The Beginning Of A Never Ending Journey

This is my journey as a wife. I have to say that over the last few years, I have really struggled to be respectful of my husband. I didn't realize it was that until we were stationed in Korea and I heard it from my awesome MOPS director Jill. Respecting my husband. What a concept. Between praying and reading my Bible, God showed me what needed to be changed. And let me say, it wasn't easy. Well, a few years later and I feel like I am right back in the same boat. I'm not sure if it's because God is constantly changing us as husband and wife, our likes and dislikes, or if I've fallen into the habit of holding onto his responsibilities. Feeling this sense of entitlement. I bore the children. I stay home with them. I carry all the responsibility while he is gone anyway, so why not continue. Some of that conscious and some unconscious that God has brought to my attention. Somewhere along the way, I have forgotten to see my husband through Jesus' eyes. I have failed to see that he is human too and continually fail to respect him unconditionally. This will not be a husband bashing blog. This will not be a blog where I complain and belittle my husband. This blog is a blog for me. This is a blog for my failures and for what God teaches me. On the flip side, I have to remember that without my husband (and God of course), we wouldn't have our children that I "bore myself". I wouldn't be able to be a stay at home mom without my husband supporting me. And just because I am home and "carry ALL (rolling my eyes) the responsibilities" of being home while he is away doesn't mean for a second that he isn't wishing he were home to take on those responsibilities. So why is it so hard for me to yield to my husband? Why is it so hard for me to, at the root of it, yield to God when it comes my to husband? Where does this feeling of entitlement come from? Well, I am going to find out. There was a point where after we left Korea, being respectful was more of a check off on my list. Work on myself. Check. Work on my marriage. Double check. How foolish. I know that God is constantly shaping and molding me. I know that no matter what, He will not be done shaping and molding me until He takes me Home. I also know that I can't change without God. So here we go...

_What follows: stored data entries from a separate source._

(* ===== verification/GoJson.v ===== *)
(** * JSON text ([encoding/json])

    [json.Marshal] on the values the code encodes: strings are escaped the way
    Go's encoder escapes them (HTML characters, control characters, the two line
    separators, invalid UTF-8), struct and map fields are written in order. *)

From S2P Require Import Prelude GoStr Models.
From Stdlib Require Import Ascii String.

(** Length in bytes of the UTF-8 sequence at the head of a string, 0 when it is
    invalid ([utf8.DecodeRuneInString]). *)
Definition cont (lo hi : Z) (c : option ascii) : bool :=
  match c with Some a => (lo <=? byte_of a) && (byte_of a <=? hi) | None => false end.

Definition rune_len (s : string) : nat :=
  match s with
  | EmptyString => 0
  | String c s1 =>
    let b := byte_of c in
    let c1 := String.get 0 s1 in let c2 := String.get 1 s1 in let c3 := String.get 2 s1 in
    let t := cont 128 191 in
    if b <? 128 then 1%nat
    else if b <? 194 then 0%nat
    else if b <? 224 then (if t c1 then 2 else 0)%nat
    else if b =? 224 then (if cont 160 191 c1 && t c2 then 3 else 0)%nat
    else if b =? 237 then (if cont 128 159 c1 && t c2 then 3 else 0)%nat
    else if b <? 240 then (if t c1 && t c2 then 3 else 0)%nat
    else if b =? 240 then (if cont 144 191 c1 && t c2 && t c3 then 4 else 0)%nat
    else if b <? 244 then (if t c1 && t c2 && t c3 then 4 else 0)%nat
    else if b =? 244 then (if cont 128 143 c1 && t c2 && t c3 then 4 else 0)%nat
    else 0%nat
  end.

Definition hex_digit (n : Z) : ascii := ascii_of_N (Z.to_N (if n <? 10 then 48 + n else 87 + n)).

Definition backslash : ascii := ascii_of_N 92.
Definition quote_char : ascii := ascii_of_N 34.

(** [\u00XX] for a byte. *)
Definition unicode_escape (b : Z) : string :=
  String backslash ("u00" +:+ String (hex_digit (b / 16)) (String (hex_digit (b mod 16)) "")).

Definition escape_byte (c : ascii) : string :=
  let b := byte_of c in
  let short k := String backslash (String k "") in
  if (b =? 34) || (b =? 92) then short c
  else if b =? 8 then short "b"%char
  else if b =? 12 then short "f"%char
  else if b =? 10 then short "n"%char
  else if b =? 13 then short "r"%char
  else if b =? 9 then short "t"%char
  else if (b <? 32) || (b =? 60) || (b =? 62) || (b =? 38) then unicode_escape b
  else String c "".

(** Rune by rune; [fuel] is the number of bytes left. *)
Fixpoint escape (fuel : nat) (s : string) : string :=
  match fuel, s with
  | _, EmptyString | O, _ => ""
  | S fuel', String c s1 =>
    match rune_len s with
    | 0%nat => String backslash "ufffd" +:+ escape fuel' s1
    | 1%nat => escape_byte c +:+ escape fuel' s1
    | n =>
      let r := String.substring 0 n s in
      let rest := String.substring n (String.length s) s in
      let sep k := String (ascii_of_N 226) (String (ascii_of_N 128) (String (ascii_of_N k) "")) in
      (if String.eqb r (sep 168%N) then String backslash "u2028"
       else if String.eqb r (sep 169%N) then String backslash "u2029"
       else r) +:+ escape fuel' rest
    end
  end.

Definition json_string (s : string) : string :=
  String quote_char (escape (String.length s) s +:+ String quote_char "").

Fixpoint join_comma (l : list string) : string :=
  match l with
  | [] => ""
  | [x] => x
  | x :: l' => x +:+ "," +:+ join_comma l'
  end.

Fixpoint Marshal (j : json) : string :=
  match j with
  | JNull => "null"
  | JBool b => if b then "true" else "false"
  | JNum z => FormatInt z
  | JStr s => json_string s
  | JArr l => "[" +:+ join_comma (map Marshal l) +:+ "]"
  | JObj fs => "{" +:+ join_comma (map (fun kv => json_string (fst kv) +:+ ":" +:+ Marshal (snd kv)) fs) +:+ "}"
  end.

(** A field with [omitempty]. *)
Definition omitempty_str (k v : string) : list (string * json) :=
  if String.eqb v "" then [] else [(k, JStr v)].

(** ** strconv.Quote ([%q])

    Runes above ASCII are taken as printable. *)

Definition quote_byte (c : ascii) : string :=
  let b := byte_of c in
  let short k := String backslash (String k "") in
  if (b =? 34) || (b =? 92) then short c
  else if b =? 7 then short "a"%char
  else if b =? 8 then short "b"%char
  else if b =? 12 then short "f"%char
  else if b =? 10 then short "n"%char
  else if b =? 13 then short "r"%char
  else if b =? 9 then short "t"%char
  else if b =? 11 then short "v"%char
  else if (b <? 32) || (b =? 127) then
    String backslash (String "x"%char (String (hex_digit (b / 16)) (String (hex_digit (b mod 16)) "")))
  else String c "".

Fixpoint quote_runes (fuel : nat) (s : string) : string :=
  match fuel, s with
  | _, EmptyString | O, _ => ""
  | S fuel', String c s1 =>
    match rune_len s with
    | 0%nat => String backslash (String "x"%char
        (String (hex_digit (byte_of c / 16)) (String (hex_digit (byte_of c mod 16)) ""))) +:+
        quote_runes fuel' s1
    | 1%nat => quote_byte c +:+ quote_runes fuel' s1
    | n => String.substring 0 n s +:+ quote_runes fuel' (String.substring n (String.length s) s)
    end
  end.

Definition Quote_q (s : string) : string :=
  String quote_char (quote_runes (String.length s) s +:+ String quote_char "").
(* ===== verification/JsonDecode.v ===== *)
(** * Reading JSON ([encoding/json])

    The decoder side of encoding/json as the source uses it: the scanner's
    grammar, string unquoting, the nesting limit, [json.Unmarshal] and
    [Decoder.Decode], the lookup of struct fields, and []byte values in base64.
    [decode_Marshal] is the round trip with GoJson.v's encoder. *)

From S2P Require Import Prelude GoStr Models GoJson.
From Stdlib Require Import Ascii String.

Set Warnings "-register-all".

Implicit Types (s t : string) (c : ascii).

(** A decoded value; a number keeps its text, which the target type interprets. *)
Inductive jval :=
  | VNull
  | VBool (b : bool)
  | VNum (raw : string)
  | VStr (s : string)
  | VArr (l : list jval)
  | VObj (fields : list (string * jval)).

(** ** Strings *)

(** [s[:n]] and [s[n:]]. *)
Fixpoint str_take (n : nat) s : string :=
  match n, s with S n, String c s => String c (str_take n s) | _, _ => "" end.
Fixpoint str_drop (n : nat) s : string :=
  match n, s with S n, String c s => str_drop n s | _, _ => s end.

Definition chr (n : Z) : ascii := ascii_of_N (Z.to_N n).

(** [utf8.AppendRune]. *)
Definition encode_rune (r : Z) : string :=
  if r <? 128 then String (chr r) ""
  else if r <? 2048 then String (chr (192 + r / 64)) (String (chr (128 + r mod 64)) "")
  else if r <? 65536 then
    String (chr (224 + r / 4096)) (String (chr (128 + r / 64 mod 64)) (String (chr (128 + r mod 64)) ""))
  else
    String (chr (240 + r / 262144)) (String (chr (128 + r / 4096 mod 64))
      (String (chr (128 + r / 64 mod 64)) (String (chr (128 + r mod 64)) ""))).

Definition replacement : Z := 65533.

Definition hex_value c : option Z :=
  let b := byte_of c in
  if (48 <=? b) && (b <=? 57) then Some (b - 48)
  else if (97 <=? b) && (b <=? 102) then Some (b - 87)
  else if (65 <=? b) && (b <=? 70) then Some (b - 55)
  else None.

(** The four hex digits after [\u]. *)
Definition hex4 s : option (Z * string) :=
  match s with
  | String a (String b (String c (String d s))) =>
    match hex_value a, hex_value b, hex_value c, hex_value d with
    | Some a, Some b, Some c, Some d => Some (4096 * a + 256 * b + 16 * c + d, s)
    | _, _, _, _ => None
    end
  | _ => None
  end.

(** [getu4]: a [\uXXXX] escape at the head. *)
Definition getu4 s : option (Z * string) :=
  match s with
  | String c (String u s) => if Ascii.eqb c backslash && Ascii.eqb u "u" then hex4 s else None
  | _ => None
  end.

(** The rune of a [\u] escape with value [r] and the rest: a surrogate pair is one
    rune, a lone surrogate is the replacement character. *)
Definition unicode_rune (r : Z) s : Z * string :=
  if (55296 <=? r) && (r <? 57344) then
    match getu4 s with
    | Some (r2, s') =>
      if (r <? 56320) && (56320 <=? r2) && (r2 <? 57344)
      then ((r - 55296) * 1024 + (r2 - 56320) + 65536, s') else (replacement, s)
    | None => (replacement, s)
    end
  else (r, s).

Definition short_escape c : option ascii :=
  let b := byte_of c in
  if (b =? 34) || (b =? 92) || (b =? 47) then Some c
  else if b =? 98 then Some (chr 8)
  else if b =? 102 then Some (chr 12)
  else if b =? 110 then Some (chr 10)
  else if b =? 114 then Some (chr 13)
  else if b =? 116 then Some (chr 9)
  else None.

"Lord, here I am again. Sitting at your feet, frustrated, confused, and just plain tired. I am tired of trying to do this marriage thing on my own, without you. Lord go into the dark rooms of my heart, the rooms I have shut off to you, and show me, change me, shape me, and mold me. Lord teach me. My Papa, my God. Help me surrender whatever needs to be surrendered so that I can glorify you in all my relationships, with you, my husband, my kids, my family, my friends. Papa, you promise "Come to me all who labor and are heavy laden, and I will give you rest. Take my yoke upon you, and learn from me, for I am gentle and lowly in heart, and you will find rest for your souls. For my yoke is easy, and my burden is light." Matthew 11:28-30"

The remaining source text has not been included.